En clair, taper sur les juifs, les musulmans, etc.. parce que juifs, musulmans, etc.. c'est du racisme, en France et pas seulement en France d'ailleurs. N'en déplaise à Pascal Bruckner.
Ce qui n'empêche pas d'avoir une opinion sur une religion et de l'exprimer. Mais il vaut mieux commencer par ne pas confondre le corps de doctrine et les sociétés qui se réclament à des degrés divers de ce dernier.
Supposons que je déclare détester le bouddhisme. De quoi vais-je parler ? De ce qu'on sait de l'enseignement du Bouddha ? Des trois « Véhicules » ? Des sociétés qui se réclament du bouddhisme ?
Et ensuite, quand on traite de l'un ou de l'autre, il faut savoir de quoi on parle...
Dire que l'islam est « une maison » divisée entre « traditionalistes et progressistes » confond l'islam (la religion, le corps de doctrine) et l'Islam (les sociétés qui s'en réclament). Dès la mort du prophète Mohammed, la communauté des croyants a été divisée, à la fois sur des bases religieuses et sur des bases politiques. A chaque époque, des théoriciens ont apporté des réponses divergentes ou contradictoires aux questions qui se posaient.
Et très rapidement, aux divergences pour des motifs religieux se sont ajoutées des conflits nationaux, dynastiques, très matériels.
Actuellement, les lignes de fracture ne peuvent pas être réduites à une opposition entre progressistes et traditionalistes. On peut parfaitement vouloir des changements de société au plan économique, social (être « progressiste ») et opposé à toute évolution en ce qui concerne les mœurs (« traditionaliste »). Chez les musulmans comme chez les chrétiens. Quand les salafistes djihadistes s'attaquent aux chiites (et ça fait des milliers de morts en Irak), qui peut oser dire que c'est une opposition entre « traditionalistes » et « progressistes » ?

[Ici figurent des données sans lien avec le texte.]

(* ===== verification/StreamSpec.v ===== *)
(** * StreamSpec: what the loops of a [Stream] do on a stream with input

    [StreamInput] is what a reader relies on: input that arrives in segments. [readFixSize] collects it
    exactly, however it is cut; a stream that ends early keeps it reading for ever, and so does a failing
    write [writeFixSize]. A connected [SocketStream] is such a stream when its kernel is. *)

From S2P Require Import Prelude Std Endian Address Socket Stream.
From S2P Require Import ByteArray ByteArrayViews.

(** What a read of at most [n] bytes takes from the segments that have arrived. *)
Definition first_part (n : Z) (segs : list (list Z)) : list Z :=
  match segs with [] => [] | seg :: _ => take (Z.to_nat n) seg end.
Definition behind_first (n : Z) (segs : list (list Z)) : list (list Z) :=
  match segs with
  | [] => []
  | seg :: segs =>
      if bool_decide (drop (Z.to_nat n) seg = []) then segs else drop (Z.to_nat n) seg :: segs
  end.

(** Segments hold something, and no more than an [int] counts. *)
Definition segments (segs : list (list Z)) : Prop :=
  Forall (fun seg => seg <> [] /\ Z.of_nat (length seg) < 2 ^ 31) segs.

(** [pending w]: the segments that are still to be read, and nothing after them. A read gives the next one, or as
    much of it as was asked for, and 0 bytes at the end. *)
Class StreamInput (W : Type) `{!Stream W} := {
  pending : W -> list (list Z);
  readable : W -> Prop;
  read_input w n : readable w -> 0 < n ->
    exists w', stream_read n w
        = Ret (Z.of_nat (length (first_part n (pending w))), first_part n (pending w)) w'
      /\ pending w' = behind_first n (pending w) /\ readable w'
}.
(** What was behind the request is at the front of the buffer. *)
Lemma execute_front text b1 data s dB s' : take (length (text ++ b1)) data = text ++ b1 ->
  execute (text ++ b1) (Z.of_nat (length (text ++ b1))) s = Ret (Z.of_nat (length text), dB) s' ->
  exists data', execute data (Z.of_nat (length (text ++ b1))) s = Ret (Z.of_nat (length text), data') s'
    /\ take (length b1) data' = b1.
Proof.
  intros Ht E. eexists. split; [by apply (execute_take data _ _ _ _ _ Ht E)|].
  replace (Z.to_nat (Z.of_nat (length (text ++ b1)) - Z.of_nat (length text))) with (length b1)
    by (rewrite length_app; lia).
  rewrite Nat2Z.id. assert (slice data (length text) (length b1) = b1) as ->.
  { rewrite <- (slice_take data _ _ (length (text ++ b1))) by (rewrite length_app; lia). rewrite Ht.
    unfold slice. by rewrite drop_app_length, firstn_all. }
  apply take_splice_0.
Qed.

Section Session.
Context {W : Type} `{StreamInput W} (lexical_cast : list Z -> option Z).

(** A read of a segment that fits. *)
Lemma read_segment (w : W) seg more n : readable w -> pending w = seg :: more -> 0 < n ->
  Z.of_nat (length seg) <= n ->
  exists w', stream_read n w = Ret (Z.of_nat (length seg), seg) w' /\ pending w' = more /\ readable w'.
Proof.
  intros Hr Hp Hn Hl. destruct (read_input w n Hr Hn) as (w' & E & Hp' & Hr'). rewrite Hp in E, Hp'.
  unfold first_part in E. unfold behind_first in Hp'. rewrite take_ge in E by lia.
  rewrite drop_ge in Hp' by lia. rewrite bool_decide_eq_true_2 in Hp' by done. by exists w'.
Qed.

Telle que la phrase est structurée, c'est « la maison divisée » qui est « emplie de tristesse et de haine ». Donc tous les musulmans, y compris les progressistes. Est-ce bien cela que Pascal Bruckner a voulu écrire ?

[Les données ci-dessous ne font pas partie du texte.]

(* ===== verification/HttpServer.v ===== *)
(** * HttpServer: [sylar/tcp_server.h], [tcp_server.cpp], [http/http_server.h] and [http_server.cpp]

    A server's sockets are shared with the tasks it schedules, so they are in a heap; the two [IOManager]s are the
    queues of the tasks given to them, which [Scheduler] runs. A socket goes when the server drops it and no accept
    task has it. [others] is what other threads and fibers do to the world while an [accept] waits, and
    [tv_addr] the address of the local variable of [Socket::setRecvTimeout]. Handling a client acts on its session
    and on the servlets: the world of [Servlet] around the stream. *)

From S2P Require Import Prelude Std Endian Http HttpParser Address Socket Stream HttpSession Servlet.

(** ** [TcpServer] *)

(** What the servers schedule, by the handle of the socket it is about. *)
Inductive Task := TaskStartAccept (sock : Z) | TaskHandleClient (client : Z) | TaskStop.

(* SRC sylar/tcp_server.h:45-54 TcpServer *)
Record TcpServer := mkTcpServer {
  m_socks : list Z;
  m_recvTimeout : Z;
  m_name : list Z;
  m_isStop : bool
}.

Record ServerWorld (K : Type) := mkServerWorld {
  server : TcpServer;
  sockets : gmap Z Socket;
  next_socket : Z;
  worker : list Task;
  accept_worker : list Task;
  accepting : list Z;
  net : K
}.
Arguments mkServerWorld {K}.
Arguments server {K}.
Arguments sockets {K}.
Arguments next_socket {K}.
Arguments worker {K}.
Arguments accept_worker {K}.
Arguments accepting {K}.
Arguments net {K}.

(** The default value of "tcp_server.recv_timeout", which nothing reads. *)
(* SRC sylar/tcp_server.cpp:11-13 g_tcp_server_recv_timeout *)
Definition g_tcp_server_recv_timeout : Z := 60 * 1000 * 2.

(* SRC sylar/tcp_server.cpp:15-23 TcpServer::TcpServer *)
Definition new_TcpServer : TcpServer := mkTcpServer [] 0 (str "sylar/1.0.0") true.

(* SRC sylar/tcp_server.h:34-34 TcpServer::setRecvTimeout *)
Definition server_setRecvTimeout (v : Z) (s : TcpServer) : TcpServer :=
  mkTcpServer (m_socks s) (u64 v) (m_name s) (m_isStop s).
(* SRC sylar/tcp_server.h:35-35 TcpServer::setName *)
Definition server_setName (v : list Z) (s : TcpServer) : TcpServer :=
  mkTcpServer (m_socks s) (m_recvTimeout s) v (m_isStop s).

Section TcpServer.
Context `{Host} {K : Type} `{SocketCalls K} (others : ServerWorld K -> ServerWorld K) (tv_addr : Z).
Notation MS := (M (ServerWorld K)).

Definition upd_server (f : TcpServer -> TcpServer) : MS unit := modify (fun w =>
  mkServerWorld (f (server w)) (sockets w) (next_socket w) (worker w) (accept_worker w) (accepting w) (net w)).
Definition set_socks (v : list Z) (s : TcpServer) := mkTcpServer v (m_recvTimeout s) (m_name s) (m_isStop s).
Definition set_stop (v : bool) (s : TcpServer) := mkTcpServer (m_socks s) (m_recvTimeout s) (m_name s) v.

Definition new_socket (sock : Socket) : MS Z := fun w =>
  Ret (next_socket w) (mkServerWorld (server w) (<[next_socket w := sock]> (sockets w)) (next_socket w + 1)
    (worker w) (accept_worker w) (accepting w) (net w)).

(** A method of the socket behind a handle. *)
Definition on_sock {A} (h : Z) (m : M (Socket * K) A) : MS A := fun w =>
  let back s := mkServerWorld (server w) (<[h := s.1]> (sockets w)) (next_socket w) (worker w) (accept_worker w)
                  (accepting w) s.2 in
  match sockets w !! h with
  | None => UB NullDeref
  | Some sock =>
      match m (sock, net w) with
      | Ret a s => Ret a (back s)
      | Exn e s => Exn e (back s)
      | UB f => UB f
      end
  end.

(** A pointer to a socket has gone; the last one takes the socket with it. *)
Definition drop_socket (h : Z) : MS unit :=
  let! w := get in
  if bool_decide (h ∈ accepting w) || bool_decide (h ∈ m_socks (server w)) then ret tt
  else
    on_sock h delete_Socket ;;
    modify (fun w => mkServerWorld (server w) (delete h (sockets w)) (next_socket w) (worker w) (accept_worker w)
      (accepting w) (net w)).

Fixpoint each (f : Z -> MS unit) (l : list Z) : MS unit :=
  match l with
  | [] => ret tt
  | h :: l => f h ;; each f l
  end.

Definition clear_socks : MS unit :=
  let! socks := gets (fun w => m_socks (server w)) in
  upd_server (set_socks []) ;; each drop_socket socks.

(** The default of [listen]. *)
Definition SOMAXCONN : Z := 4096.

(** The addresses that could not be bound. *)
(* SRC sylar/tcp_server.cpp:41-59 TcpServer::bind *)
Fixpoint bind_loop (addrs : list Address) : MS (list Address) :=
  match addrs with
  | [] => ret []
  | addr :: addrs =>
      let! sock := new_socket (CreateTCP addr) in
      let! bound := on_sock sock (bind_to addr) in
      if negb bound then
        drop_socket sock ;; let! fails := bind_loop addrs in ret (addr :: fails)
      else
        let! listening := on_sock sock (listen SOMAXCONN) in
        if negb listening then
          drop_socket sock ;; let! fails := bind_loop addrs in ret (addr :: fails)
        else
          upd_server (fun s => set_socks (m_socks s ++ [sock]) s) ;;
          bind_loop addrs
  end.

(** The result and [fails]. *)
(* SRC sylar/tcp_server.cpp:39-73 TcpServer::bind *)
Definition server_bind (addrs fails : list Address) : MS (bool * list Address) :=
  let! more := bind_loop addrs in
  let fails := fails ++ more in
  if bool_decide (fails = []) then ret (true, fails) else clear_socks ;; ret (false, fails).

(* SRC sylar/tcp_server.cpp:32-37 TcpServer::bind *)
Definition server_bind_one (addr : Address) : MS bool :=
  let! (ok, _) := server_bind [addr] [] in ret ok.

Definition schedule_accept (t : Task) : MS unit := modify (fun w =>
  mkServerWorld (server w) (sockets w) (next_socket w) (worker w) (accept_worker w ++ [t]) (accepting w) (net w)).
Definition schedule_worker (t : Task) : MS unit := modify (fun w =>
  mkServerWorld (server w) (sockets w) (next_socket w) (worker w ++ [t]) (accept_worker w) (accepting w) (net w)).
Definition hold (h : Z) : MS unit := modify (fun w =>
  mkServerWorld (server w) (sockets w) (next_socket w) (worker w) (accept_worker w) (accepting w ++ [h]) (net w)).

(* SRC sylar/tcp_server.cpp:89-99 TcpServer::start *)
Definition start : MS bool :=
  let! s := gets server in
  if negb (m_isStop s) then ret true
  else
    upd_server (set_stop false) ;;
    each (fun sock => hold sock ;; schedule_accept (TaskStartAccept sock)) (m_socks s) ;;
    ret true.

(* SRC sylar/tcp_server.cpp:101-111 TcpServer::stop *)
Definition stop : MS unit := upd_server (set_stop true) ;; schedule_accept TaskStop.

(** The task [stop] schedules. *)
(* SRC sylar/tcp_server.cpp:104-110 TcpServer::stop *)
Definition run_stop : MS unit :=
  let! socks := gets (fun w => m_socks (server w)) in
  each (fun sock => on_sock sock cancelAll ;; on_sock sock close ;; ret tt) socks ;;
  clear_socks.

(** One round of the loop. *)
(* SRC sylar/tcp_server.cpp:76-86 TcpServer::startAccept *)
Definition accept_turn (sock : Z) : MS unit :=
  modify others ;;
  let! client := on_sock sock accept in
  match client with
  | Some client =>
      let! c := new_socket client in
      let! t := gets (fun w => m_recvTimeout (server w)) in
      on_sock c (setRecvTimeout tv_addr (s64 t)) ;;
      schedule_worker (TaskHandleClient c)
  | None => ret tt
  end.

(* SRC sylar/tcp_server.cpp:75-87 TcpServer::startAccept *)
Fixpoint startAccept (fuel : nat) (sock : Z) : MS unit :=
  let! stopped := gets (fun w => m_isStop (server w)) in
  if stopped then ret tt
  else
    match fuel with
    | O => fail_with OutOfFuel
    | S fuel => accept_turn sock ;; startAccept fuel sock
    end.

Fixpoint remove_one (h : Z) (l : list Z) : list Z :=
  match l with [] => [] | x :: l => if x =? h then l else x :: remove_one h l end.

(** The task [start] schedules, whose pointer goes at its end. *)
Definition run_accept (fuel : nat) (sock : Z) : MS unit :=
  startAccept fuel sock ;;
  modify (fun w => mkServerWorld (server w) (sockets w) (next_socket w) (worker w) (accept_worker w)
    (remove_one sock (accepting w)) (net w)) ;;
  drop_socket sock.

(* SRC sylar/tcp_server.cpp:25-30 TcpServer::~TcpServer *)
Definition delete_TcpServer : MS unit :=
  let! socks := gets (fun w => m_socks (server w)) in
  each (fun sock => on_sock sock close ;; ret tt) socks ;;
  clear_socks.
End TcpServer.

(** ** [HttpServer] *)

Section HttpServer.
Context {W : Type} `{!Stream W} (lexical_cast : list Z -> option Z) (fnmatch : list Z -> list Z -> Z).
Context (call : Z -> M (World W) Z) (io_fuel : nat) (buff_size : Z) (fresh : list Z) (memory : http_parser).
Notation MW := (M (World W)).

(** A call of the session. *)
Definition on_session {A} (m : M W A) : MW A := fun w =>
  let back s := mkWorld (servlets w) (next_servlet w) (request w) (response w) s in
  match m (user w) with
  | Ret a s => Ret a (back s)
  | Exn e s => Exn e (back s)
  | UB f => UB f
  end.

Definition set_exchange (req : HttpRequest) (rsp : HttpResponse) : MW unit :=
  modify (fun w => mkWorld (servlets w) (next_servlet w) req rsp (user w)).

(* SRC sylar/http/http_server.cpp:19-40 HttpServer::handleClient *)
Fixpoint handle_loop (fuel : nat) (m_isKeepalive : bool) (m_dispatch : Z) : MW unit :=
  match fuel with
  | O => fail_with OutOfFuel
  | S fuel =>
      let! req := on_session (recvRequest lexical_cast io_fuel buff_size fresh memory) in
      match req with
      | None => ret tt
      | Some req =>
          set_exchange req (new_HttpResponse (m_version req) (m_close req || negb m_isKeepalive)) ;;
          handle fnmatch call io_fuel m_dispatch ;;
          let! rsp := gets response in
          on_session (sendResponse io_fuel rsp) ;;
          if m_isKeepalive then handle_loop fuel m_isKeepalive m_dispatch else ret tt
      end
  end.

(* SRC sylar/http/http_server.cpp:17-42 HttpServer::handleClient *)
Definition handleClient (fuel : nat) (m_isKeepalive : bool) (m_dispatch : Z) : MW unit :=
  handle_loop fuel m_isKeepalive m_dispatch ;; on_session stream_close.
End HttpServer.

(** [HttpServer::HttpServer]: [m_dispatch] is a new dispatcher. *)
(* SRC sylar/http/http_server.cpp:9-15 HttpServer::HttpServer *)
Definition new_HttpServer {X} (keepalive : bool) : M (World X) (TcpServer * bool * Z) :=
  let! dispatch := new_ServletDispatch in ret (new_TcpServer, keepalive, dispatch).

Section Task.
Context `{Host} {K : Type} `{SocketCalls K}.

(** The end of [handleClient]'s scope, where [session] goes, and of its task, which held the last
    pointer to the client: the two destructors. *)
(* SRC sylar/http/http_server.cpp:41-42 HttpServer::handleClient *)
Definition end_of_client : M (SocketStream * K) unit := delete_SocketStream ;; on_socket delete_Socket.
End Task.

C'est clair, nous ne sommes plus au Xème siècle, quand l'Espagne omeyyade était le phare intellectuel, etc.. de l'Europe occidentale. Les mondes arabes et musulmans ont connu de nombreuses crises et l'Andalousie est considérée comme une sorte de Paradis perdu.
Les causes en sont internes et externes, et on ne peut pas effacer d'un trait de plume, parmi les causes externes multiples, les Croisades, les invasions mongoles, les conquêtes coloniales3, le sionisme.

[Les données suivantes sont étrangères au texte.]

(** ** Documents *)

(** How deep a document is. *)
Fixpoint deep {Node} `{Yaml Node} (fuel : nat) (node : Node) : bool :=
  match fuel with O => false | S fuel => forallb (fun it => deep fuel it.2) (y_entries node) end.

(** The nodes of a document are collected, to its depth, and each has a name of the right characters: the conversion to
    small letters that follows changes none, and a key with a capital letter is never loaded. *)
Theorem members_spec {Node} `{Yaml Node} fuel prefix (node : Node) : deep fuel node = true ->
  exists l, ListAllMember fuel prefix node = Some l
    /\ Forall (fun kn => forallb name_char kn.1 = true /\ lower kn.1 = kn.1) l.
Proof.
  revert prefix node. induction fuel as [|fuel IH]; intros prefix node Hd; [done|]. cbn [deep ListAllMember] in *.
  destruct (forallb name_char prefix) eqn:Hp; cbn [negb]; [|by exists []].
  assert (exists below, (if y_is_map node then
      mapM (fun it : Node * Node => ListAllMember fuel
        (if bool_decide (prefix = []) then y_scalar it.1 else prefix ++ [46] ++ y_scalar it.1) it.2) (y_entries node)
    else Some []) = Some below
    /\ Forall (fun kn => forallb name_char kn.1 = true /\ lower kn.1 = kn.1) (concat below)) as (below & -> & Hb).
  { destruct (y_is_map node); [|by exists []]. set (f := fun it : Node * Node => _).
    assert (forall it, deep fuel it.2 = true -> exists l, f it = Some l
      /\ Forall (fun kn => forallb name_char kn.1 = true /\ lower kn.1 = kn.1) l) as Hf by (intros it; apply IH).
    clearbody f. clear IH. induction (y_entries node) as [|it its IHl]; [by exists []|].
    cbn [forallb] in Hd. apply andb_true_iff in Hd as [Hi Hl]. destruct (IHl Hl) as (below & E & Hb).
    destruct (Hf it Hi) as (l & El & Hx).
    exists (l :: below). cbn [mapM]. rewrite El. cbn. rewrite E. split; [done|]. by apply Forall_app. }
  cbn. eexists. split; [done|]. constructor; [|done]. split; [done|]. by apply lower_name.
Qed.
Lemma defines_roundtrip_witness :
  let v := [demo_define WARN [mkLogAppenderDefine 1 ERROR [] (str "a.log"); mkLogAppenderDefine 2 INFO (str "%p") []]] in
  exists t, @defines_to_text demo_node _ v = Some t
    /\ text_to_defines t = Some [demo_define WARN [mkLogAppenderDefine 1 UNKNOW [] (str "a.log"); mkLogAppenderDefine 2 UNKNOW [] []]].
Proof.
  intros v. apply (defines_roundtrip v); unfold v; repeat constructor; cbn; try lia; by unfold WARN.
Defined.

Qui sont ces « réformateurs » qui veulent ouvrir encore plus grande la blessure, etc.. ? Des mots, toujours des mots, pas un seul nom, pas un seul fait, on nous distille de la théorie pure, des préjugés, complètement déconnectés de la réalité, de l'histoire.
Il y a, il y eut effectivement des intellectuels4 pour qui ce sont « Les Lumières » qui ont permis à « l'Occident » de s'imposer au reste du monde, et qu'il suffirait de les adopter pour que les sociétés musulmanes puissent s'émanciper de leurs archaïsmes et du même « Occident ». En gros, il fallait utiliser les outils de « l'autre » pour mieux le contrer. Certains ont également pensé que le marxisme pouvait être un outil. C'est actuellement un échec. Je suis conscient de schématiser, mais je pense que mon analyse est plus proche de la réalité que les concepts de Bruckner.
Quant à la « blessure » qu'il faudrait ouvrir plus encore, de quoi s'agit-il ?
La dernière tentative de « secousse vitale » que je connaisse, c'est la théorie du « Grand Moyen-Orient » de Bush II, qui a justifié l'invasion de l'Irak. Secousse mortelle serait plus juste.
1 J'emprunte cette analyse à Walter Mignolo « Islamophobie, Hispanophobie, la (re) configuration de la matrice raciale », in « Islamophobie dans le monde moderne » IIT France et département d'études ethniques de l'Université de Berkeley. Mars 2008. Page 121.
2 Souligné par moi.
3 Ces deux faits majeurs sont oubliés par Pascal Bruckner.
4 C'est une des deux branches de la Nahda (renaissance arabe), aux XIXème et XXème siècle. L'autre regroupe les partisans d'un « retour aux sources ».